An estimated 6,500 undocumented immigrants in the United States have end-stage kidney disease, but many don’t have access to dialysis, according to researchers led by Lilia Cervantes, MD, and Sara Richardson, RN, of Denver Health, Denver, CO. Nearly half of these patients receive hemodialysis only when they’re found to have life-threatening renal failure at a visit to the emergency department. But emergency-only hemodialysis is nearly 4 times more costly than regularly scheduled hemodialysis and has a 14-fold higher mortality rate, the researchers noted.
Clinicians at safety-net hospitals are often required to restrict care for immigrant patients due to policies they may not agree with.
“There isn’t a lot of trust between patients and providers because we’re put in this situation where we can’t provide what we want to in the way that we want,” said an internal medicine physician.
For this study, Dr. Cervantes, Ms. Richardson, and colleagues interviewed 50 interdisciplinary clinicians at safety-net hospitals in Denver, CO, and Houston, TX, to determine how they feel about emergency-only hemodialysis. Interviewees included 27 physicians, 16 nurses, and 7 allied health-care professionals in departments of nephrology, internal medicine, emergency medicine, palliative care, etc.
The researchers identified four high-level themes that emerged from their interviews:
1. Drivers of professional burnout
Clinicians reported that they felt emotionally and physically exhausted by daily organizational and system-level barriers to providing care. In addition, they reported witnessing unnecessary suffering, worrying about betraying patients’ trust, and wrestling with becoming detached.
“You see patients that are awake and alert and talking, and then they come in a week later and they are basically in cardiac arrest and they die. That has been a really tough thing to experience—people that you know by name,” said an emergency-medicine physician.
2. Moral distress from propagating injustice
Clinicians at safety-net centers uniformly believed that making care decisions based on nonmedical factors, such as social status, is unethical. As a result, they said they felt justified in bending the rules to provide emergency-only hemodialysis.
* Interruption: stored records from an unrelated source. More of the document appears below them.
Lemma step_items c j :
  j_items (exec (step c) j) = j_items j
  \/ j_items (exec (step c) j) = []
  \/ (exists items, c = CallSetItems items /\ j_items (exec (step c) j) = items)
  \/ (exists items, c = CallAppendItems items
                    /\ j_items (exec (step c) j) = j_items j ++ items)
  \/ (exists i, j_items (exec (step c) j)
                = take (Z.to_nat i) (j_items j) ++ drop (Z.to_nat (i + 1)) (j_items j)).
Proof.
  destruct c as [id path | items | items | i | | | | i off | v | | tr ctx | n];
    cbn [step]; try (left; reflexivity); try (right; left; reflexivity).
  - right; right; left. exists items. split; reflexivity.
  - right; right; right; left. exists items. split; reflexivity.
  - unfold exec, RemoveItem, write, bind, get.
    destruct (negb _); cbn; [left; reflexivity |].
    right; right; right; right. exists i. reflexivity.
  - destruct (inbounds (len (j_items j)) i) eqn:Hin.
    + left. rewrite (Skip_exec_inbounds j i off Hin). cbn.
      apply (store_seek_frame i _ (set_i i j)).
    + left. rewrite (Skip_exec_oob j i off Hin). reflexivity.
  - destruct (decode_exec_cases tr ctx j)
      as [[_ ->] | [_ [-> | [err ->]]]];
      [right; left | left | left]; reflexivity.
Qed.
Clinicians also reported that the care for these patients was often rushed and neglected patients’ other important medical issues.
“These patients are a lab or vital sign number, and there is no rhyme or reason as to why they get emergency hemodialysis or why they don’t,” said an internal medicine nurse. “They’re just being plugged in and plugged out without regards to what they really need.”
3. Confusing and perverse financial incentives
Clinicians said emergency-only hemodialysis is an inefficient and unsustainable use of hospital and system resources, although some also believed that it reflects a rational, yet unethical, response to “perverse underlying incentives.”
“We give them emergent care, which costs so much more than if we just hook them up into regular hemodialysis, in which case their quality of life would be better, our cost would be lower, and they wouldn’t be clogging up the ED and our hemodialysis chairs,” said an emergency-medicine physician.
4. Inspiration toward advocacy
Clinicians reported being inspired by these patients because of the challenges they face. These feelings strengthened the clinicians’ sense of professional altruism and responsibility, and also motivated them to advocate for better care.
“Having seen how sick they have gotten and how much they are contributing to society…these are people that are holding jobs…they contribute to our society. So, I absolutely think that they deserve the standard of care that we would provide to anyone else,” said an emergency-medicine physician.
Added an internist, “I really wish that legislators would just come and see. I don’t think that they understand how tragic it is. I don’t think that they understand how easy it would be to fix.”
The researchers concluded that emergency-only hemodialysis is harmful to patients as well as clinicians who are forced to provide inadequate care.
“The burden on clinicians of providing emergency-only hemodialysis should inform policy discussions and systemic approaches to support provision of an adequate standard of care to all patients with end-stage kidney disease,” the authors wrote.